In 2013, Green and his brother purchased an investment property, a modest four-unit complex in a not-so-nice side of town in Midland. They were able to rent it out right away.

“They’re 1,000 square feet per unit and I was probably asking about $850 per month per unit,” Green said. “Now I’m getting about $950 per month.”

One of the units Green rents out houses three men who work in the oilfield.

“They’re just sleeping at the place whenever they’re not in the field,” he said.

Green said some efficiency apartments in Midland are going for about $1,500 per month and though he could ask for $1,200 per month for each of his rental units, he decided not to gouge people. Instead he raises his rent just enough to cover the increase in taxes and insurance year on year.

“Before I decided to take the job with Aramco, I was offered an opportunity to work in Midland for a small company … the compensation packages were similar, but the cost of living in Midland is what swayed me to stick with Aramco,” he said. “As much as the oil companies make, you would think they would somehow help the city plan, subsidize, something …”

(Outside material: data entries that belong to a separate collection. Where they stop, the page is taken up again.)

(** ** Reading one field's payload *)
Lemma decode_varint_payload v rest rem :
  0 <= v < 2 ^ 64 -> zlen (varint_bytes v) <= rem <= INT_MAX ->
  varint_decode (varint_bytes v ++ rest) (s32 rem) = Ret (v, zlen (varint_bytes v)).
Proof.
  intros. pose proof (varint_bytes_pos v). rewrite s32_len by lia.
  apply varint_decode_bytes; lia.
Qed.

Lemma decode_bytes_payload {M : Malloc} {Hm : MallocOk M} data rest rem :
  zlen (varint_bytes (zlen data) ++ data) <= rem <= INT_MAX ->
  protobuf_decode_length_delimited ((varint_bytes (zlen data) ++ data) ++ rest) rem =
    Ret (Some (data, zlen (varint_bytes (zlen data) ++ data))).
Proof.
  intros Hl. unfold protobuf_decode_length_delimited. rewrite zlen_app in *.
  pose proof (varint_bytes_pos (zlen data)). zlen_facts. unfold INT_MAX in *.
  rewrite <- app_assoc, decode_varint_payload by (unfold INT_MAX; lia).
  cbn [rbind]. rewrite malloc_always, padd_app by done. cbn [rbind]. rewrite memrd_app by done.
  cbn [rbind]. by rewrite u64_small by lia.
Qed.

Lemma decode_string_payload {M : Malloc} {Hm : MallocOk M} s rest rem :
  zlen (varint_bytes (zlen s) ++ s) <= rem <= INT_MAX ->
  protobuf_decode_string ((varint_bytes (zlen s) ++ s) ++ rest) rem =
    Ret (Some (if 0 <? zlen s then Some (s ++ [0]) else None,
               zlen (varint_bytes (zlen s) ++ s))).
Proof.
  intros Hl. unfold protobuf_decode_string. rewrite zlen_app in *.
  pose proof (varint_bytes_pos (zlen s)). zlen_facts. unfold INT_MAX in *.
  rewrite <- app_assoc, decode_varint_payload by (unfold INT_MAX; lia).
  cbn [rbind]. rewrite s32_small, u64_small by lia.
  destruct (0 <? zlen s); [|done]. rewrite malloc_always, padd_app by done. cbn [rbind].
  by rewrite memrd_app by done.
Qed.

(** a length that is negative as an [int]: nothing is set, and the position
    goes back by what is left of it after the five bytes of the length *)
Lemma decode_string_negative {M : Malloc} k rest rem : 5 <= k < 2 ^ 31 -> 5 <= rem <= INT_MAX ->
  protobuf_decode_string (varint_bytes (2 ^ 32 - k) ++ rest) rem = Ret (Some (None, u64 (5 - k))).
Proof.
  intros Hk Hr. unfold protobuf_decode_string.
  assert (zlen (varint_bytes (2 ^ 32 - k)) = 5) as Hl.
  { rewrite varint_bytes_length by lia. unfold varint_encoding_length, N1, N2, N3, N4, N5. by zbool. }
  rewrite decode_varint_payload by lia. cbn [rbind].
  assert (s32 (2 ^ 32 - k) = - k) as ->.
  { unfold s32. replace (2 ^ 32 - k + 2 ^ 31) with (2 ^ 31 - k + 1 * 2 ^ 32) by lia.
    rewrite Z_mod_plus_full, Z.mod_small by lia. lia. }
  zbool. by rewrite Hl.
Qed.

Lemma parses_varint {S} (h : handler S) f v st st' :
  field_ok f -> handles h f (varint_bytes v) st st' -> parses h (varint_field f v) st st'.
Proof. intros. apply parses_field; auto using wt_varint_ok. Qed.

Lemma parses_bytes {S} (h : handler S) f data st st' :
  field_ok f -> handles h f (varint_bytes (zlen data) ++ data) st st' ->
  parses h (bytes_field f data) st st'.
Proof. intros. apply parses_field; auto using wt_delimited_ok. Qed.

(** ** Termination of the decoder loop

    A handler is [forward] when what it adds to the position stays inside the
    object; then every turn of the loop moves forward and the fuel is enough on
    every input. *)
Definition advances {A} (m : res (option (A * Z))) (p : bytes) : Prop :=
  match m with
  | Ret (Some (_, n)) => 0 <= n <= zlen p
  | NoFuel => False
  | _ => True
  end.

Definition forward {S} (h : handler S) : Prop :=
  forall f p rem st, zlen p < 2 ^ 63 -> advances (h f p rem st) p.

Lemma padd_inv p n q : padd p n = Ret q -> 0 <= n <= zlen p /\ q = zdrop n p.
Proof.
  unfold padd. destruct (Z.leb_spec 0 n), (Z.leb_spec n (zlen p)); simpl; naive_solver.
Qed.

Lemma decode_fields_total {S} (h : handler S) buffer len fuel pos st :
  forward h -> zlen buffer < 2 ^ 63 -> 0 <= pos -> (Z.to_nat (len - pos) < fuel)%nat ->
  decode_fields fuel h buffer len pos st <> NoFuel.
Proof.
  intros Hh Hb. revert pos st. induction fuel as [|fuel IH]; intros pos st Hp Hf; [lia|].
  cbn [decode_fields]. destruct (Z.ltb_spec pos len) as [Hlt|]; [|done].
  destruct (padd buffer pos) as [p| | |] eqn:Ep; cbn [rbind]; try done;
    [|unfold padd in Ep; by destruct (_ && _)].
  apply padd_inv in Ep as [? ->]. unfold protobuf_decode_field_and_type. rewrite rbind_assoc.
  destruct (varint_decode _ _) as [[v n]| | |] eqn:Ev; cbn [rbind]; try done;
    [|by apply varint_decode_fuel in Ev].
  apply varint_decode_range in Ev as [Hn _]. rewrite zlen_drop in Hn by lia.
  rewrite (u64_small (pos + n)) by lia.
  rewrite padd_ok by lia. cbn [rbind].
  specialize (Hh (s32 (Z.shiftr v 3)) (zdrop (pos + n) buffer) (u64 (len - (pos + n))) st).
  rewrite zlen_drop in Hh by lia. specialize (Hh ltac:(lia)). revert Hh.
  destruct (h _ _ _ _) as [[[st' m]|]| | |]; cbn [rbind advances]; try done.
  intros Hm. rewrite zlen_drop in Hm by lia. rewrite u64_small by lia. apply IH; lia.
Qed.

Lemma decode_fields_terminates {S} (h : handler S) buffer len st :
  forward h -> zlen buffer < 2 ^ 63 ->
  decode_fields (decode_fuel len) h buffer len 0 st <> NoFuel.
Proof. intros. apply decode_fields_total; unfold decode_fuel; (done || lia). Qed.

Lemma advances_varint {A} p len (k : Z -> A) :
  advances (let! (v, n) := varint_decode p len in Ret (Some (k v, n))) p.
Proof.
  destruct (varint_decode p len) as [[v n]| | |] eqn:E; simpl; try done.
  - apply varint_decode_range in E. lia.
  - by apply varint_decode_fuel in E.
Qed.

Lemma advances_bytes `{Malloc} p len :
  zlen p < 2 ^ 63 -> advances (protobuf_decode_length_delimited p len) p.
Proof.
  intros Hp. unfold protobuf_decode_length_delimited.
  destruct (varint_decode p (s32 len)) as [[v n]| | |] eqn:E; simpl; try done;
    [|by apply varint_decode_fuel in E].
  apply varint_decode_range in E as [Hn Hv].
  destruct (malloc_ok v); [|done]. rewrite padd_ok by lia. cbn [rbind]. unfold memrd.
  destruct (Z.leb_spec 0 v), (Z.leb_spec v (zlen (zdrop n p))) as [Hd|]; simpl; try done.
  rewrite zlen_drop in Hd by lia. rewrite u64_small by lia. lia.
Qed.

Lemma decode_bytes_inv `{Malloc} p len b n :
  protobuf_decode_length_delimited p len = Ret (Some (b, n)) -> zlen b <= zlen p.
Proof.
  unfold protobuf_decode_length_delimited. intros ([v m] & E & Hb)%rbind_inv.
  apply varint_decode_range in E as [Hn Hv]. destruct (malloc_ok v); [|done].
  rewrite padd_ok in Hb by lia. cbn [rbind] in Hb. unfold memrd in Hb.
  destruct (Z.leb_spec 0 v), (Z.leb_spec v (zlen (zdrop m p))) as [Hd|]; simpl in Hb; try done.
  injection Hb as <- _. rewrite zlen_take by lia. rewrite zlen_drop in Hd by lia. lia.
Qed.

Lemma memrd_fuel p n : memrd p n <> NoFuel.
Proof. unfold memrd. by destruct (_ && _). Qed.

(** ** Lengths of fields (for the [*_encode_size] bounds) *)
Lemma varint_field_le f v : 0 <= f < 16 -> zlen (varint_field f v) <= 11.
Proof.
  intros. unfold varint_field. rewrite zlen_app, wire_key_length by auto using wt_varint_ok.
  pose proof (varint_bytes_le v). lia.
Qed.
Lemma bytes_field_le f data : 0 <= f < 16 -> zlen (bytes_field f data) <= 11 + zlen data.
Proof.
  intros. unfold bytes_field. rewrite !zlen_app, wire_key_length by auto using wt_delimited_ok.
  pose proof (varint_bytes_le (zlen data)). lia.
Qed.

Lemma varint_bytes_le2 n : 0 <= n < 16384 -> zlen (varint_bytes n) <= 2.
Proof.
  intros. rewrite varint_bytes_length by lia. unfold varint_encoding_length, N1, N2.
  destruct (n <? _); [lia|]. by zbool.
Qed.
Lemma bytes_field_small f data : 0 <= f < 16 -> zlen data < 16384 ->
  zlen (bytes_field f data) <= 3 + zlen data.
Proof.
  intros. zlen_facts. unfold bytes_field. rewrite !zlen_app, wire_key_length by auto using wt_delimited_ok.
  pose proof (varint_bytes_le2 (zlen data)). lia.
Qed.

(** ** The codec interface

    What the message files promise to the messages that nest theirs: an encoder
    that emits a reference form, a size estimate that is large enough, and a
    decoder that reads the reference form back. *)
Class Codec (T : Type) := {
  codec_encode : T -> bytes -> Z -> encoded;
  codec_size : T -> Z;
  codec_decode : bytes -> Z -> res (option T)
}.

Class CodecLaws {T} (C : Codec T) := {
  codec_wire : T -> bytes;
  codec_valid : T -> Prop;
  codec_saved : T -> T;
  codec_emits x : codec_valid x -> emits (codec_encode x) (codec_wire x);
  codec_size_ok x : codec_valid x -> zlen (codec_wire x) <= codec_size x <= INT_MAX;
  codec_decode_wire x post :
    codec_valid x ->
    codec_decode (codec_wire x ++ post) (zlen (codec_wire x)) = Ret (Some (codec_saved x))
}.

Section codec.
Context {T : Type} {C : Codec T} {L : CodecLaws C}.

(** encode into a buffer of the estimated size, then decode what was written *)
Lemma codec_roundtrip x buf : codec_valid x -> zlen buf = codec_size x ->
  exists n buf', codec_encode x buf (zlen buf) = Ret ((1, n), buf') /\
    n <= zlen buf' /\ zlen buf' = zlen buf /\ codec_decode buf' n = Ret (Some (codec_saved x)).
Proof.
  intros Hx Hb. pose proof (codec_size_ok x Hx). zlen_facts.
  eexists _, _. split; [apply codec_emits; (done || lia)|].
  rewrite zlen_app, zlen_drop by lia. split; [lia|]. split; [lia|]. by apply codec_decode_wire.
Qed.

Lemma codec_nested_emits {M : Malloc} f x : field_ok f -> codec_valid x ->
  emits (encode_nested f (codec_size x) (codec_encode x)) (bytes_field f (codec_wire x)).
Proof. intros. apply encode_nested_emits; auto using codec_emits, codec_size_ok. Qed.

Lemma codec_nested_malloc_emits {M : Malloc} {Hm : MallocOk M} f x : field_ok f -> codec_valid x ->
  emits (encode_nested_malloc f (codec_size x) (codec_encode x)) (bytes_field f (codec_wire x)).
Proof.
  intros. apply encode_nested_malloc_emits; auto using codec_emits, codec_size_ok, malloc_always.
Qed.

Lemma codec_decode_all x : codec_valid x ->
  codec_decode (codec_wire x) (zlen (codec_wire x)) = Ret (Some (codec_saved x)).
Proof. intros. rewrite <- (app_nil_r (codec_wire x)) at 1. by apply codec_decode_wire. Qed.
End codec.

(** one branch of a handler's switch on a well-formed payload *)
Tactic Notation "solve_handles" reference(h) :=
  let rest := fresh "rest" in let rem := fresh "rem" in let Hr := fresh "Hr" in
  intros rest rem Hr; unfold h; zbool;
  first [ rewrite decode_varint_payload by lia
        | rewrite decode_bytes_payload by auto
        | rewrite decode_string_payload by auto ];
  cbn [rbind].
(** one branch of a handler that reads a length-delimited field moves forward *)
Ltac solve_advances Hp :=
  match goal with
  | |- advances (rbind (protobuf_decode_length_delimited ?p ?rem) _) _ =>
    let Ha := fresh "Ha" in
    pose proof (advances_bytes p rem Hp) as Ha; revert Ha;
    let E := fresh "E" in
    destruct (protobuf_decode_length_delimited p rem) as [[[? ?]|]| | |] eqn:E; cbn [rbind]; try done;
    apply decode_bytes_inv in E
  | |- advances (rbind (varint_decode _ _) _) _ => apply advances_varint
  | |- advances (Ret (Some (_, 0))) _ => simpl; zlen_facts; lia
  end.

Ltac solve_field_ok := unfold field_ok; lia.
#[export] Hint Extern 1 (field_ok _) => solve_field_ok : wire.
#[export] Hint Resolve advances_varint advances_bytes : wire.
#[export] Hint Resolve wt_varint_ok wt_delimited_ok continues_done continues_put continues_if
  encode_varint_field_emits encode_bytes_field_emits encode_prefix_field_emits encode_string_field_emits
  parses_nil parses_varint parses_bytes : wire.

(** ** Properties *)

(** A length-delimited field written by
    [protobuf_encode_length_delimited] is read back by
    [protobuf_decode_field_and_type] followed by
    [protobuf_decode_length_delimited]: the same field number, wire type and
    bytes, and together they consume exactly what was written. *)
Lemma length_delimited_roundtrip {M : Malloc} {Hm : MallocOk M} (f : Z) (data buf : bytes) :
  0 <= f < 2 ^ 28 -> zlen (bytes_field f data) <= zlen buf <= INT_MAX ->
  exists k v out p,
    protobuf_encode_length_delimited f WIRETYPE_LENGTH_DELIMITED data (zlen data) buf (zlen buf) =
      Ret ((1, k + v), out) /\ zlen out = zlen buf /\
    protobuf_decode_field_and_type out (zlen buf) = Ret (f, WIRETYPE_LENGTH_DELIMITED, k) /\
    padd out k = Ret p /\
    protobuf_decode_length_delimited p (zlen buf - k) = Ret (Some (data, v)).
Proof.
  intros Hf Hl. set (key := wire_key f WIRETYPE_LENGTH_DELIMITED).
  set (payload := varint_bytes (zlen data) ++ data).
  assert (bytes_field f data = key ++ payload) as Hb by done.
  assert (zlen key + zlen payload <= zlen buf) as Hr by (rewrite <- zlen_app, <- Hb; lia). zlen_facts.
  exists (zlen key), (zlen payload), (bytes_field f data ++ zdrop (zlen (bytes_field f data)) buf),
    (payload ++ zdrop (zlen (bytes_field f data)) buf).
  rewrite (encode_bytes_field_emits f data (zlen data) Hf eq_refl) by lia.
  rewrite Hb, zlen_app, <- app_assoc. split_and!.
  - done.
  - rewrite !zlen_app, zlen_drop by lia. lia.
  - apply decode_field_and_type_key; [done|apply wt_delimited_ok|fold key; lia].
  - by apply padd_app.
  - apply decode_bytes_payload. fold payload. lia.
Qed.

Green, who has worked previously as a teacher in the Dallas/Fort Worth area, said he has several friends who taught in Midland that chose to leave recently.

“They just couldn’t afford it,” he said.

Green said he personally doesn’t ever plan on living in Midland again but does plan on keeping his rental properties (he bought out his brother’s portion after he decided to pursue other work).

“I’ve actually had somebody offer to buy it for close to 50 percent more than what it’s worth,” he said. “But it would be stupid to sell it now.”